Redirecting microglia phenotype via inhibition of NFAT1 ameliorates deficits in mouse model of synucleinopathies.

Abstract

The abnormal deposition of α-synuclein (α-syn) and neuroinflammation are key features of synucleinopathies. We recently demonstrated that leucine-rich repeat kinase 2 (LRRK2) and nuclear factor of activated T cells 1 (NFAT1) modulate the neurotoxic inflammation in synucleinopathies mediated by microglia. Therefore, we hypothesized that targeting NFAT1 might ameliorate the microglial neurotoxicity in synucleinopathies. Here we utilized 11R-VIVIT, an NFAT1 inhibitory peptide, in in vivo, ex vivo and in vitro synucleinopathy models to evaluate the effects of NFAT1 inhibition to test this hypothesis. The microglia in synucleinopathy mouse models become excessively activated due to chronic disease conditions, thereby increasing the expressions of proinflammatory cytokines in these cells and decreasing the expressions of genes associated with microglial mobility and phagocytosis, strongly associated with neurodegeneration and pathogenic α-syn deposition. However, we observed that the inhibition of NFAT1 decreased the microglial neuroinflammation, thereby ameliorating neurodegeneration and α-syn neuropathology in vivo.

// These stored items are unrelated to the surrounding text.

(* ===== verification/EthashVerifyProofs.v ===== *)
(** * What verification accepts (consensus/ethash/consensus.go)

    The full and the light verification of a seal agree; the rules that accepted
    headers and uncles keep; that prepared headers are accepted. *)

From stdpp Require Import gmap.
From S2P Require Import Prelude Rlp RlpEncode Trie AccessList StateDB StateDBProofs StateDBSnapshots StateDBObserve StateDBEffects.
From S2P Require Import Uint256 VmAnalysis VmContract VmMemory VmGas VmPrecompiles VmGasProofs VmSstore VmRefund VmState VmSupply.
From S2P Require Import ChainConfig BlockTypes Ethash EthashProofs EthashAlgo EthashAlgoProofs EthashSizes EthashVerify.

Import Types.

(** ** Seals *)

Section Seals.
Context {K : Keccak512} {C : Crypto} (HK : forall b, length (keccak512_sum b) = 64%nat).

(** The block that stands for an epoch belongs to it. *)
Lemma epoch_block e : 0 <= e < 2 ^ 32 -> u64 (u64 (e * epochLength) + 1) / epochLength = e.
Proof.
  intros He. unfold epochLength, u64. rewrite (Z.mod_small (e * 30000)) by lia. rewrite Z.mod_small by lia. symmetry. apply (Z.div_unique _ _ _ 1); lia.
Qed.

(** The size of the dataset for a mode of the engine. *)
Definition dataset_bytes (mode : Mode) (block : Z) (size : Z) : Prop :=
  if decide (mode = ModeTest) then size = 32 * 1024 else datasetSize block = run (Ret size).

(** One or more threads write all the items, in some interleaving. *)
Definition interleaves (size : Z) (order : list Z) : Prop := exists threads, 1 <= threads /\ order ≡ₚ work threads size.

(** *** Files *)

(** A file that starts with the magic words. *)
Definition valid_file (file : option (list Z)) : bool :=
  match file with Some buffer => bool_decide (take 2 buffer = dumpMagic) | None => false end.

(** Such a file holds data that satisfy [P]; no file is shorter than the magic words. *)
Definition holds (d : disk) (P : list Z -> Prop) : Prop :=
  forall buffer, stored d = Some buffer -> (2 <= length buffer)%nat /\ (take 2 buffer = dumpMagic -> P (drop 2 buffer)).

(** A new file can be written and mapped. *)
Definition writes (d : disk) : bool := creates d && moves d && reopens d && locks_new d.

(** The dataset is generated in memory in the place of a file. *)
Definition falls_back (g : generation) : bool :=
  match dir g with
  | Some d => negb (valid_file (stored d) && locks_old d) && negb (writes d)
  | None => false
  end.

Lemma has_magic_spec x y rest : has_magic (x :: y :: rest) dumpMagic 0 = Ret (bool_decide ([x; y] = dumpMagic)).
Proof.
  change (has_magic _ _ _) with
    (if decide (x <> 0xbaddcafe) then Ret false else if decide (y <> 0xfee1dead) then Ret false else Ret true : outcome Empty_set bool).
  unfold dumpMagic. destruct (decide (x <> _)) as [Hx|Hx%dec_stable].
  { rewrite bool_decide_eq_false_2; [done|]. intros [= ? _]. congruence. }
  destruct (decide (y <> _)) as [Hy|Hy%dec_stable].
  { rewrite bool_decide_eq_false_2; [done|]. intros [= ? ?]. congruence. }
  by rewrite bool_decide_eq_true_2 by (by rewrite Hx, Hy).
Qed.

Lemma memoryMap_old d P : holds d P ->
  if valid_file (stored d) && locks_old d
  then exists l, memoryMap (stored d) (locks_old d) = Ret (Some l) /\ P l
  else memoryMap (stored d) (locks_old d) = Ret None.
Proof.
  intros H. unfold holds in H. destruct (stored d) as [buffer|]; [|done]. destruct (H buffer eq_refl) as [Hl HP]. clear H.
  destruct buffer as [|x [|y rest]]; [cbn in Hl; lia..|]. change (take 2 (x :: y :: rest)) with [x; y] in HP.
  cbn [valid_file memoryMap]. change (take 2 (x :: y :: rest)) with [x; y]. rewrite has_magic_spec. cbn [mbind outcome_bind].
  case_bool_decide as E; [|done]. destruct (locks_old d); [|done]. cbn [andb negb].
  exists rest. split; [|by apply HP]. unfold go_from, go_slice. rewrite decide_True by (unfold zlen; cbn; lia). cbn [mbind outcome_bind].
  do 2 f_equal. change (Z.to_nat (zlen dumpMagic)) with 2%nat. cbn [drop]. apply take_ge. unfold zlen. cbn. lia.
Qed.

Lemma memoryMap_new data : memoryMap (Some (dumpMagic ++ data)) true = Ret (Some data).
Proof.
  cbn [memoryMap dumpMagic app]. rewrite has_magic_spec, bool_decide_eq_true_2 by done. cbn [mbind outcome_bind negb].
  unfold go_from, go_slice. rewrite decide_True by (unfold zlen; cbn; lia). cbn [mbind outcome_bind].
  do 2 f_equal. change (Z.to_nat (zlen dumpMagic)) with 2%nat. cbn [drop]. apply take_ge. unfold zlen. cbn. lia.
Qed.

(** The generator gets zeros; its data come back from the file, or an error. *)
Lemma memoryMapAndGenerate_spec d size generator data :
  0 <= size -> generator (replicate (Z.to_nat (size / 4)) 0) = Ret data ->
  memoryMapAndGenerate d size generator = Ret (if writes d then Some data else None).
Proof.
  intros Hs Hg. unfold memoryMapAndGenerate, writes. destruct (creates d); [|done]. cbn [negb andb].
  change (zlen dumpMagic * 4 + size) with (2 * 4 + size). rewrite Z.div_add_l by lia.
  assert (0 <= size / 4) by (apply Z.div_pos; lia).
  rewrite Z2Nat.inj_add by lia. change (Z.to_nat 2) with 2%nat. cbn [Nat.add replicate length dumpMagic take drop app]. set (zs := replicate _ 0) in *.
  assert (go_from (E:=Empty_set) (0xbaddcafe :: 0xfee1dead :: zs) 2 = Ret zs) as E.
  { unfold go_from, go_slice. rewrite decide_True by (unfold zlen; cbn; lia). f_equal. change (Z.to_nat 2) with 2%nat. cbn [drop].
    apply take_ge. unfold zlen. cbn. lia. }
  rewrite !take_nil, !drop_0, !take_0. change (zlen dumpMagic) with 2. cbn [app]. rewrite E. cbn [mbind outcome_bind]. rewrite Hg. cbn [mbind outcome_bind].
  destruct (moves d); [|done]. cbn [negb andb]. destruct (reopens d); [|done]. cbn [andb].
  destruct (locks_new d); [apply memoryMap_new|]. cbn [memoryMap]. by rewrite has_magic_spec, bool_decide_eq_true_2 by done.
Qed.

(** *** Epochs *)

(** What the engine generates for an epoch: the cache, and the words of the dataset. *)
Record epoch_of (mode : Mode) (e cs ds : Z) (cache : list Z) (w : Z) : Prop := {
  ep_cache : cacheSize (u64 (u64 (e * epochLength) + 1)) = run (Ret cs);
  ep_data : datasetSize (u64 (u64 (e * epochLength) + 1)) = run (Ret ds);
  ep_nonneg : 0 <= (if bool_decide (mode = ModeTest) then 1024 else cs);
  ep_generate : generateCache (Z.to_nat ((if bool_decide (mode = ModeTest) then 1024 else cs) / 4))
    (seedHash (u64 (u64 (e * epochLength) + 1))) = Ret cache;
  ep_sized : cache_sized cache;
  ep_words : (if bool_decide (mode = ModeTest) then 32 * 1024 else ds) = 4 * w;
  ep_range : 6400 <= 4 * w < 2 ^ 34;
  ep_double : e < 896 -> 8 * w < 2 ^ 34
}.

Furthermore, the comprehensive in vivo transcriptomic analysis of the microglia revealed that the inhibition of NFAT1 restored their mobility and phagocytic abilities via upregulations of related genes. Our study proposes that the inhibition of NFAT1 redirects the excessively activated microglia to active healthy microglia, thereby reducing synucleinopathy neurotoxicity.